Distributed-memory programming

The ``art" of distributed-memory programming

If you have not already discovered this, you will probably soon realize that there are significant differences in programming a distributed-memory (DM) machine compared to a conventional machine. In fact, some might say there is a real "art" to DM programming, and a way of thinking that just is not required elsewhere.

The primary reason DM machines are more difficult to use is the fact that, not only is the data in memory distributed, but, in general, the programmer is responsible for ensuring that data is in the right spot at the right time, typically by using a message passing library to send and receive data across a network to and from processing nodes in the machine. (A notable exception, of course, is virtual shared-memory machines, such as the KSR, which have operating systems designed to manage distributed data without explicit user control.) This responsibility on the shoulders of the user is far from trivial, particularly considering the fact that data movement across a network doesn't always behave predictably. When data messages are delayed due to backlog on the network, for example, program synchronization becomes an issue, and a given program may not behave deterministically - a characteristic that many programmers have always taken for granted and counted on as an indisputable fact.

Where does the "art" come in? Primarily in finding the right way to view an application so that a data distribution which maximizes efficiency comes to the fore. It's likely that with enough effort, virtually any distribution of data across a machine can be made to work. However, if the goal is to have a program that actually runs faster on multiple nodes, rather than slower, the most obvious data distribution might not achieve the goal. "Art" might occasionally translate to patience, while the application developer experiments with a range of distributions until the most efficient is found.

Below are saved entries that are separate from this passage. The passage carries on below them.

(** A parser that has committed one record and has read both time fields
    of the next. *)
Definition between_records : state :=
  {| logBuffer := [ {| text := "frame dropped"; time := FNum (num_of_Z 0) |} ];
     progressData := {[ "frame" := FNum (num_of_Z 1) ]};
     partialProgressData :=
       {[ "out_time_ms" := FNum (num_of_Z 5000);
          "out_time_us" := FNum (num_of_Z 5000);
          "speed" := FStr "1x" ]} |}.

End FFmpegProgressEmitter.

(** * Properties *)

(** ** The progress parser *)
Module ProgressFacts.
Import JsString FFmpegProgressEmitter.

Lemma ends_with_snoc (c d : ascii) (s : string) :
  ends_with c (s +:+ String d EmptyString) = Ascii.eqb d c.
Proof.
  induction s as [|a r IH]; simpl; [reflexivity|].
  destruct r; simpl in *; exact IH.
Qed.

Lemma value_part_snoc_LF (v : string) (seen : bool) :
  all_chars not_equals_sign v = true ->
  seen = true \/ v <> EmptyString ->
  value_part (v +:+ String LF EmptyString) seen = true.
Proof.
  revert seen. induction v as [|c r IH]; intros seen Hv Hne; simpl in *.
  - destruct Hne as [-> | ?]; [reflexivity | congruence].
  - apply andb_prop in Hv as [Hc Hr]. unfold not_equals_sign in Hc.
    apply negb_true_iff in Hc. rewrite Hc.
    destruct r as [|a r].
    + reflexivity.
    + change (is_empty _) with false. cbv iota.
      apply IH; [assumption | left; reflexivity].
Qed.

(** What [is_field_line] accepts starts with a key without white space,
    followed by the first [=] of the chunk. *)
Lemma key_part_shape (s : string) (seen : bool) :
  key_part s seen = true ->
  exists k rest, s = k +:+ String "=" rest
    /\ all_chars (fun c => negb (is_space c) && not_equals_sign c) k = true.
Proof.
  revert seen. induction s as [|c r IH]; intros seen H; simpl in H; [discriminate|].
  destruct (Ascii.eqb c "=") eqn:Hc.
  - apply Ascii.eqb_eq in Hc as ->. exists EmptyString, r. split; reflexivity.
  - destruct (is_space c) eqn:Hs; [discriminate|].
    destruct (IH _ H) as (k & rest & -> & Hk).
    exists (String c k), rest. split; [reflexivity|].
    simpl. unfold not_equals_sign at 1. rewrite Hs, Hc. exact Hk.
Qed.

Lemma ltrim_key (k rest : string) :
  all_chars (fun c => negb (is_space c) && not_equals_sign c) k = true ->
  ltrim (k +:+ String "=" rest) = k +:+ String "=" rest.
Proof.
  destruct k as [|c k]; simpl; [reflexivity|].
  intros H. apply andb_prop in H as [H _]. apply andb_prop in H as [H _].
  apply negb_true_iff in H. rewrite H. reflexivity.
Qed.

Lemma rtrim_key (k rest : string) :
  all_chars (fun c => negb (is_space c) && not_equals_sign c) k = true ->
  rtrim (k +:+ String "=" rest) = k +:+ String "=" (rtrim rest).
Proof.
  induction k as [|c k IH]; simpl; [reflexivity|].
  intros H. apply andb_prop in H as [H Hk]. apply andb_prop in H as [H _].
  apply negb_true_iff in H. rewrite H, (IH Hk). reflexivity.
Qed.

Lemma split_key (k rest : string) :
  all_chars (fun c => negb (is_space c) && not_equals_sign c) k = true ->
  split "=" (k +:+ String "=" rest) = k :: split "=" rest.
Proof.
  induction k as [|c k IH]; simpl; [reflexivity|].
  intros H. apply andb_prop in H as [H Hk]. apply andb_prop in H as [_ H].
  unfold not_equals_sign in H. apply negb_true_iff in H.
  rewrite H, (IH Hk). reflexivity.
Qed.

Section WithToNumber.
Variable stringToNumber : string -> jsnum.

Lemma write_emits_only_on_progress (chunk : string) (st st' : state) (evs : list event) :
  _write stringToNumber chunk st = Ok (st', evs) ->
  evs <> [] ->
  exists rest, chunk = "progress=" +:+ rest.
Proof.
  unfold _write. intros H Hev.
  destruct (ends_with CR chunk); [congruence|].
  destruct (is_field_line chunk) eqn:Hline.
  - apply key_part_shape in Hline as (k & rest & -> & Hk).
    unfold trim, _parseProgress in H.
    rewrite (ltrim_key _ _ Hk), (rtrim_key _ _ Hk), (split_key _ _ Hk) in H.
    simpl in H. case_bool_decide as Hkey.
    + injection Hkey as ->. exists rest. reflexivity.
    + destruct (split "=" (rtrim rest)) as [|raw ?]; simpl in H; congruence.
  - destruct (lastMediaTime st); simpl in H; congruence.
Qed.

Lemma write_progress_line (st : state) (v : string) :
  v <> EmptyString ->
  all_chars not_equals_sign v = true ->
  _write stringToNumber ("progress=" +:+ v +:+ String LF EmptyString) st
  = Ok (_emitUpdateEvent stringToNumber st).
Proof.
  intros Hne Hv. unfold _write.
  change ("progress=" +:+ v +:+ String LF EmptyString)
    with ("progress" +:+ String "=" (v +:+ String LF EmptyString)).
  assert (Hk : all_chars (fun c => negb (is_space c) && not_equals_sign c) "progress" = true)
    by reflexivity.
  replace (ends_with CR _) with false.
  2:{ symmetry. change ("progress" +:+ String "=" (v +:+ String LF EmptyString))
        with (("progress=" +:+ v) +:+ String LF EmptyString).
      apply ends_with_snoc. }
  replace (is_field_line _) with true.
  2:{ symmetry. cbn. apply value_part_snoc_LF; [assumption | right; assumption]. }
  unfold trim, _parseProgress.
  rewrite (ltrim_key _ _ Hk), (rtrim_key _ _ Hk), (split_key _ _ Hk).
  reflexivity.
Qed.

Lemma strict_eq_truthy (a b : jsnum) :
  SFeqb a b = true -> num_truthy a = num_truthy b.
Proof.
  destruct a as [[]|[]| |[] ma ea], b as [[]|[]| |[] mb eb];
    simpl; intros H; try reflexivity; discriminate H.
Qed.

Lemma zero_div_1000 (b : jsnum) :
  num_is_zero b = true -> num_is_zero (num_div_1000 b) = true.
Proof.
  destruct b as [[]| | |]; simpl; try discriminate; intros _; vm_compute; reflexivity.
Qed.

Lemma strict_eq_zero (a b : jsnum) :
  SFeqb a b = true -> num_is_zero a = true -> num_is_zero b = true.
Proof.
  destruct a as [[]|[]| |[] ma ea], b as [[]|[]| |[] mb eb];
    simpl; intros H Hz; try reflexivity; try discriminate Hz; discriminate H.
Qed.

Lemma truthy_not_zero (a b : jsnum) :
  SFeqb a b = true -> num_is_zero a = false -> num_truthy a = true.
Proof.
  destruct a as [[]|[]| |[] ma ea], b as [[]|[]| |[] mb eb];
    simpl; intros H Hz; try reflexivity; try discriminate Hz; discriminate H.
Qed.

(** The fix-up on two numbers. *)
Lemma fix_out_time_ms_numbers (pending : gmap string field) (a b : jsnum) :
  pending !! "out_time_ms" = Some (FNum a) ->
  pending !! "out_time_us" = Some (FNum b) ->
  (SFeqb a b = true -> num_is_zero a = false ->
   fix_out_time_ms stringToNumber pending
   = <["out_time_ms" := FNum (num_div_1000 b)]> pending)
  /\ (SFeqb a b = true -> num_is_zero a = true ->
      fix_out_time_ms stringToNumber pending = pending
      /\ num_is_zero (num_div_1000 b) = true)
  /\ (SFeqb a b = false -> fix_out_time_ms stringToNumber pending = pending).
Proof.
  intros Hms Hus. unfold fix_out_time_ms. rewrite Hms, Hus.
  unfold field_truthy, field_strict_eq, num_strict_eq, to_number.
  split; [|split].
  - intros Hab Hz. rewrite <- (strict_eq_truthy a b Hab).
    rewrite (truthy_not_zero a b Hab Hz), Hab. reflexivity.
  - intros Hab Hz. split.
    + destruct a; try discriminate Hz. reflexivity.
    + apply zero_div_1000, (strict_eq_zero a b Hab Hz).
  - intros Hab. rewrite Hab, andb_false_r. reflexivity.
Qed.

SPMD versus MPMD programming

The SP2 is equipped to run in both Single Program Multiple Data (SPMD) and Multiple Program Multiple Data (MPMD) modes. The former requires that each node run an identical (single) program, though the data being processed on each node may differ. The latter allows the user to run different programs on each of the nodes. Probably the most familiar example of MPMD programming is the manager-worker framework, where the user composes two program: a manager program running on one processor to perform I/O or other program set-up functions and then coordinate the efforts of the other processors, and a worker program running on the remaining processors to perform the basic parallel tasks in the application. Often, SPMD programs are designed to mimic this manager-worker model, since there is always a portion of work in an application which it makes sense to perform on only one processor. This mimicking is accomplished by having one of the processors in the pool act alternately as a manager and a worker. NOTE: One important advantage to adopting the SPMD mimic over the original MPMD manager-worker model is that the resulting code can be run on only one processor, thus greatly facilitating debugging. We include a conversion to SPMD example to illustrate how a typical MPMD manager-worker pair can be converted into a SPMD program.

Choosing a message passing library: PVM(e) or MPL?

If you have programmed in PVM in the past, and perhaps even have developed your application for workstation clusters or other machines using PVM, you are most likely interested in putting the PVM portability to use by porting your code without modification to the SP2. Unfortunately, there can be a performance issue regarding your choice of message-passing library. Standard PVM release 3.3.11 is installed on the SP2, and supports use of the SP2 as both cluster of workstations with ethernet interconnections (RS6K architecture) as a more tightly coupled system using the SP Switch (SP2MPI architecture). To use the switch while maintaining a good portion of PVM portability, IBM has provided their own proprietary version of PVM, called PVMe ("e" for "enhanced").

PVMe is able to access the switch, but there are some catches: it is compatible with a previous version of PVM (currently, 3.2.6), and it restricts the user to one PVM process per node - if you try to spawn more processes than you have nodes, PVMe will fail.

If you currently use any new features of PVM3.3 (global reduce operations, for example), then you will have to back-track to 3.2.6 compatibility to run on the switch, and, if you are accustomed to being able to overlap PVM processes on a node, you will have some work to do to adjust to the PVMe restriction. On the bright side, IBM seems committed to continuing to upgrade PVMe in the footsteps of PVM, so eventually those nice PVM3.3 features should be added to PVMe.

An alternative is to give up the PVM portability edge and use IBM's own message passing library, MPL. For obvious reasons, IBM has designed this library to use the switch, and it comes complete with global communication routines and other features not found in PVMe. Further, many of IBM's parallel programming tools for tasks such as program visualization and performance monitoring are available only to users of MPL. The structure of the message passing calls is very similar to those of Intel's NX and Thinking Machines' CMMD - so porting is not necessarily a difficult task. If you have familiarity with these other vendors syntax for message passing, using MPL should be pretty straightforward. If your only message passing experience is with PVM, then the sample programs included later in the tutorial may be useful, allowing you to directly compare a PVM(e) program with a corresponding MPL program which performs the same task. Also, later sections Message Passing with PVM(e) and Message Passing with MPL provide some examples of how to send and receive messages in each library.